● **PROBLEM DESCRIPTION**: Within this listing, how many lines include the word "summarizer"? Only the number should be given.

╭──

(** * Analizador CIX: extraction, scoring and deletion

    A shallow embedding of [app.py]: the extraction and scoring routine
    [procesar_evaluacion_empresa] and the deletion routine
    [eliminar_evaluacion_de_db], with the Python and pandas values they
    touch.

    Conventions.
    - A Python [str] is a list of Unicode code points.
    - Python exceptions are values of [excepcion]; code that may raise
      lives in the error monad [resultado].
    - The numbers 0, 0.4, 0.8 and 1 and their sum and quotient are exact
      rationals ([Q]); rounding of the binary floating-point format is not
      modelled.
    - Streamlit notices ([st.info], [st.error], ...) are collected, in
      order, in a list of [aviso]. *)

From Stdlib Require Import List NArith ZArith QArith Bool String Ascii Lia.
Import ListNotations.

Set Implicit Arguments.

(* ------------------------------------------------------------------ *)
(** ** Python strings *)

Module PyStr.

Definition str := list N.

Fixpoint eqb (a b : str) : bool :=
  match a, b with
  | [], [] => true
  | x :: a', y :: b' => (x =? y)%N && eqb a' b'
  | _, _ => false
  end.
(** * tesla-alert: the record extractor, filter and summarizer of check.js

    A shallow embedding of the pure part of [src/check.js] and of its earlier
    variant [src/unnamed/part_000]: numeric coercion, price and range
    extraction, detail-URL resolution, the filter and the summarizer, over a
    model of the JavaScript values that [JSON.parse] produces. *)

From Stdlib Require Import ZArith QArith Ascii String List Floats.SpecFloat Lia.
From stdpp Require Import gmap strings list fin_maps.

╰──
╭──

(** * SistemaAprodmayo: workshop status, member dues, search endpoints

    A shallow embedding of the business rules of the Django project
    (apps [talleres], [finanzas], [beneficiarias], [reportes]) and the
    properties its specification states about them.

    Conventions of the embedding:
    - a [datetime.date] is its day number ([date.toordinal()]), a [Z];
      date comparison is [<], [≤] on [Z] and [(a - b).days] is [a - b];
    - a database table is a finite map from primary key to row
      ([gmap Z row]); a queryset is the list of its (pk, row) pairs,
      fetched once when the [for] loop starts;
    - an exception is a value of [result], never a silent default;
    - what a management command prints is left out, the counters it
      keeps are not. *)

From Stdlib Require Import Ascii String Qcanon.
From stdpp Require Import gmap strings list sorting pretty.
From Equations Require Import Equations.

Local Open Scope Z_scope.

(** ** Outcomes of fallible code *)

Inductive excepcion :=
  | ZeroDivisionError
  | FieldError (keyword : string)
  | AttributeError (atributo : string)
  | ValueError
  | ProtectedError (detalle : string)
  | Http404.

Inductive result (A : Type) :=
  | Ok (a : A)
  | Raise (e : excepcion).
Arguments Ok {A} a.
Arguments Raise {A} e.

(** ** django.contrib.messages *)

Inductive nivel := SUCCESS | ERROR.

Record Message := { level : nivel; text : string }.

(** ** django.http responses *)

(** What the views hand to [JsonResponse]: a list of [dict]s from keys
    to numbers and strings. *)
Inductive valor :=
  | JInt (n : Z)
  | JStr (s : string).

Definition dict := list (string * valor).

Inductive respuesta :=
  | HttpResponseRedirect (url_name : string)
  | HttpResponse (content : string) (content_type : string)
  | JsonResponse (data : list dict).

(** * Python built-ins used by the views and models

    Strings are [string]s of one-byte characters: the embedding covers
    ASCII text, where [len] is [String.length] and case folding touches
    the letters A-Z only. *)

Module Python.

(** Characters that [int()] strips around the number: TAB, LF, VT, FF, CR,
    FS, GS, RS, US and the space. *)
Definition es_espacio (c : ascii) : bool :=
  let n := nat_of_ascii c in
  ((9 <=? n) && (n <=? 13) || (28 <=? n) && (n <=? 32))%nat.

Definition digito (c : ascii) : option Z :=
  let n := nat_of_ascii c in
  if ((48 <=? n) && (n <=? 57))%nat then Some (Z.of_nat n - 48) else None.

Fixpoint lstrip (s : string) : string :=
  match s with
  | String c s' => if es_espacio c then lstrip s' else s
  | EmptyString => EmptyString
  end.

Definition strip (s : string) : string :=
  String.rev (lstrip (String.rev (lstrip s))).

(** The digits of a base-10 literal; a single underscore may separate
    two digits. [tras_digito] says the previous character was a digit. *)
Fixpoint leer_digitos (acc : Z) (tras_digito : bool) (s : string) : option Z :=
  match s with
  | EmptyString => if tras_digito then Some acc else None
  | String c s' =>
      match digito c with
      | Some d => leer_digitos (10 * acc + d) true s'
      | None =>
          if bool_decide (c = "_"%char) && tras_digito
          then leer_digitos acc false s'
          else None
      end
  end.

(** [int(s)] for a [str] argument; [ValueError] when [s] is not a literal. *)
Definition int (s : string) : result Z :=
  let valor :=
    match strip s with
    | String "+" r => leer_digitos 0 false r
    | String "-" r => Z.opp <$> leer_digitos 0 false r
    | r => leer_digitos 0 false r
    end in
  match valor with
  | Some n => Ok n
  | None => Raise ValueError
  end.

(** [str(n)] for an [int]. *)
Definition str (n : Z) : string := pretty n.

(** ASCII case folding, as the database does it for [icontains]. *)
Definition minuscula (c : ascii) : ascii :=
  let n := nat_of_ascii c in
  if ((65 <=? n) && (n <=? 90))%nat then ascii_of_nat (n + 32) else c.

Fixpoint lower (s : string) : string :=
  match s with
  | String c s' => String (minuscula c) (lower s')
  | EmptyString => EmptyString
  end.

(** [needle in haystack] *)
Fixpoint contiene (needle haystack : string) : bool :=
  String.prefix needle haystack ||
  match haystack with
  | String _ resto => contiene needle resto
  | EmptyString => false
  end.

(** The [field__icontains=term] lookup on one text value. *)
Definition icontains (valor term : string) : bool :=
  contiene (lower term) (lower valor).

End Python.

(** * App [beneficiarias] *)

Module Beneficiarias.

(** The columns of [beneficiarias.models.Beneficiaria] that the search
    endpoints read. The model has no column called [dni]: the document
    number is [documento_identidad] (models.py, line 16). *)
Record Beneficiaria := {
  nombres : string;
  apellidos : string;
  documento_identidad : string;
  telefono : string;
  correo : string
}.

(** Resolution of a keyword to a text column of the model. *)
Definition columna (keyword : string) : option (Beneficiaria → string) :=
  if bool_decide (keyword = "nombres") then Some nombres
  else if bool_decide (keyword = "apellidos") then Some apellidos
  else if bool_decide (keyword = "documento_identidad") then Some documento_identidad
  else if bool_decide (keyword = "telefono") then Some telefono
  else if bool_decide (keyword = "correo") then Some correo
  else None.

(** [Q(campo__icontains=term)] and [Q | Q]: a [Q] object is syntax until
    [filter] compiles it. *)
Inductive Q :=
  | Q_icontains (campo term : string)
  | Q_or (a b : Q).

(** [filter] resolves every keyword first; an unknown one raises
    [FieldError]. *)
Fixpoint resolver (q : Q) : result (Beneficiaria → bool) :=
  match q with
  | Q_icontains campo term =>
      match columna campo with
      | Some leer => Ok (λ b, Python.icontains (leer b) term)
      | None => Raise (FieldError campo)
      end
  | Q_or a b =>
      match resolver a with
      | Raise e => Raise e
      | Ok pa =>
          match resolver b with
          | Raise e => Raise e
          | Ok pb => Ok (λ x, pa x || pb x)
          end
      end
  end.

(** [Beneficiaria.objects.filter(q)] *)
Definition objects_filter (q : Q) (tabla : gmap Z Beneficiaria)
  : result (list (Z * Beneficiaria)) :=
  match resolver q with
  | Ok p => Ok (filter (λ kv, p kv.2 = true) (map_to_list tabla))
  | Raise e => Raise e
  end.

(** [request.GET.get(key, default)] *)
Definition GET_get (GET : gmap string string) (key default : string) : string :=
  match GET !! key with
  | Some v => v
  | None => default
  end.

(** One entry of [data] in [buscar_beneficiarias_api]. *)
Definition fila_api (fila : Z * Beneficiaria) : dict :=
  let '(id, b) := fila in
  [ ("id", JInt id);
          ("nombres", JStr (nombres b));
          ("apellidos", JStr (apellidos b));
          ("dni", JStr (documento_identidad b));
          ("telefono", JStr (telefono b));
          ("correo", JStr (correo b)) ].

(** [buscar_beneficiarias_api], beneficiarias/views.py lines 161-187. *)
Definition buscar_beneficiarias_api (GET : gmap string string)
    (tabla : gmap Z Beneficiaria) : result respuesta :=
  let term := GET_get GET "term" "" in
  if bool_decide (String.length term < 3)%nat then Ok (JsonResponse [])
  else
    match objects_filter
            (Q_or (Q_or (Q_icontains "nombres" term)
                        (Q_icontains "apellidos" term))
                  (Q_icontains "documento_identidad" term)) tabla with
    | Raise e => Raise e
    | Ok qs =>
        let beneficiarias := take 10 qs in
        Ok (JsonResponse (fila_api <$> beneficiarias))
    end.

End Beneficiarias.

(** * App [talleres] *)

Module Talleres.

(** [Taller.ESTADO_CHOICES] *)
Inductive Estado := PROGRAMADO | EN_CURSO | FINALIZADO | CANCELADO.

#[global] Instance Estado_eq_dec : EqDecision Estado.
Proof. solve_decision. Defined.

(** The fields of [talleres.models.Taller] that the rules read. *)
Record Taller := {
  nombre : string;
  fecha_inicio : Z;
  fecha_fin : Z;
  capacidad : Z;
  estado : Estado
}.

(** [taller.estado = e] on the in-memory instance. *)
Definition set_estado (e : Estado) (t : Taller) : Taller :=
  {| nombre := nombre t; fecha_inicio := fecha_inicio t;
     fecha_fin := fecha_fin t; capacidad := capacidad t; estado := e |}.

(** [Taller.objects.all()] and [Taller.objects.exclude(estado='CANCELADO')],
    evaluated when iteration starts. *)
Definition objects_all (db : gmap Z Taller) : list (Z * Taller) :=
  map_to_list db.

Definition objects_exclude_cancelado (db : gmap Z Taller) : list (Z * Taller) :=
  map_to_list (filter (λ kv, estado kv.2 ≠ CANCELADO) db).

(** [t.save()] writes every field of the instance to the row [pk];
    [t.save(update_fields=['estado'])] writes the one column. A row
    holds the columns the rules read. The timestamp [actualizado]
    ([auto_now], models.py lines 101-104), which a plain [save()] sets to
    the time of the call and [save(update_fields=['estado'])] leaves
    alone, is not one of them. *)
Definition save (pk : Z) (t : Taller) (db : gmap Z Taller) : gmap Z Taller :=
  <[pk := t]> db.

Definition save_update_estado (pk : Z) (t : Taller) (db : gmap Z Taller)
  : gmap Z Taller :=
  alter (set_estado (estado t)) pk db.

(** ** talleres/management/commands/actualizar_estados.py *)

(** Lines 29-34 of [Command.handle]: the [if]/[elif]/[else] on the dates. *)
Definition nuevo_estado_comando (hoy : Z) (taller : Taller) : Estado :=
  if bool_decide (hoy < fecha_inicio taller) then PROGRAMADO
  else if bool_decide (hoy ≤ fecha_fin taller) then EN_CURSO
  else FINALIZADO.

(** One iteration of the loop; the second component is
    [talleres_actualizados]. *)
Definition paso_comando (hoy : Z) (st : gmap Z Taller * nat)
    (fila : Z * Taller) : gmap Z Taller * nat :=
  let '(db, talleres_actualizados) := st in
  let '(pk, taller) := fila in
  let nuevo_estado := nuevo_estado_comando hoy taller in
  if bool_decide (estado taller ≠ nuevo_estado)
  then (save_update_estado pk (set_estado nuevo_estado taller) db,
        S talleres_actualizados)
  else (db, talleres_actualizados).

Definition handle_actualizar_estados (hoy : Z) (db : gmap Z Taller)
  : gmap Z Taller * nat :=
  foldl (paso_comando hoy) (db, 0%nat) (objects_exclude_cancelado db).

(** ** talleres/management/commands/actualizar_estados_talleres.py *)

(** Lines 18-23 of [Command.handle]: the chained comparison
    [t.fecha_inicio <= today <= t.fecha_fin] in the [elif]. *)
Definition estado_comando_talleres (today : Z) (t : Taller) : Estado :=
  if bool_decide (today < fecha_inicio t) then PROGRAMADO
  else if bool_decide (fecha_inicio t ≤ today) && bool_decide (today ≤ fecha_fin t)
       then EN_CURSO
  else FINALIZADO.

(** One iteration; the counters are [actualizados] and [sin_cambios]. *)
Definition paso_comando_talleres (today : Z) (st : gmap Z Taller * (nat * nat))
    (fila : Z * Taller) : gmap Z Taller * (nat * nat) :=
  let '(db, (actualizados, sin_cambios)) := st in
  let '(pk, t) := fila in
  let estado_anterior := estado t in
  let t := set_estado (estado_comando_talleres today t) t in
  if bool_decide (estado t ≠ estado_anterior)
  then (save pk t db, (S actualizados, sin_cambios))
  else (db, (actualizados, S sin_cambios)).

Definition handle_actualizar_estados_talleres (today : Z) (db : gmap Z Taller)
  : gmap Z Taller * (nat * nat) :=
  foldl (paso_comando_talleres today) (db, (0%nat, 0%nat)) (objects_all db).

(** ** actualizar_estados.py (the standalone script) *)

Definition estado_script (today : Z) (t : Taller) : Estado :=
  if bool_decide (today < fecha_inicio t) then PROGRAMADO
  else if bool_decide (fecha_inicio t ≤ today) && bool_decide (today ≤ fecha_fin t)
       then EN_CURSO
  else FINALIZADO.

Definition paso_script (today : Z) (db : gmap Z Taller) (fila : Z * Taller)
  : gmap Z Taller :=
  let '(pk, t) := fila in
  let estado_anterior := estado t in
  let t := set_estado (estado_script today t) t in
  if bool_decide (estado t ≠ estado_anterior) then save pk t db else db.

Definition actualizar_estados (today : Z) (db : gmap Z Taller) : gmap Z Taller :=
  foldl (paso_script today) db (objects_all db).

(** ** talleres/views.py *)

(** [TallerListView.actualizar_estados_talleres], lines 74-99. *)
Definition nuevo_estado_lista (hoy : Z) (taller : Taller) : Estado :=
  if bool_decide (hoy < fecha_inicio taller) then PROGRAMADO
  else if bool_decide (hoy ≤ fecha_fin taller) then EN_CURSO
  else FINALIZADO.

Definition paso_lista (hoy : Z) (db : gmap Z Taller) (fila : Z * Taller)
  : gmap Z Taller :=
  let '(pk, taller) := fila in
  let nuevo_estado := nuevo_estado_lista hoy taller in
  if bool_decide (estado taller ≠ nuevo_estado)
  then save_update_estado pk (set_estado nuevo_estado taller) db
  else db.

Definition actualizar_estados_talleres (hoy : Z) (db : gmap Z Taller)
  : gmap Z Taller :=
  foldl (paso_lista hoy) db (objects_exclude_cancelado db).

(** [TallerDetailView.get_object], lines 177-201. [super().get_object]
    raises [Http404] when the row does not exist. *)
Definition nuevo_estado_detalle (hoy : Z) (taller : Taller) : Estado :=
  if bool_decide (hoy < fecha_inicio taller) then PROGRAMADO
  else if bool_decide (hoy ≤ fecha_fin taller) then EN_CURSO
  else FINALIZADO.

╰──

● **SOLVED EXERCISE**: 2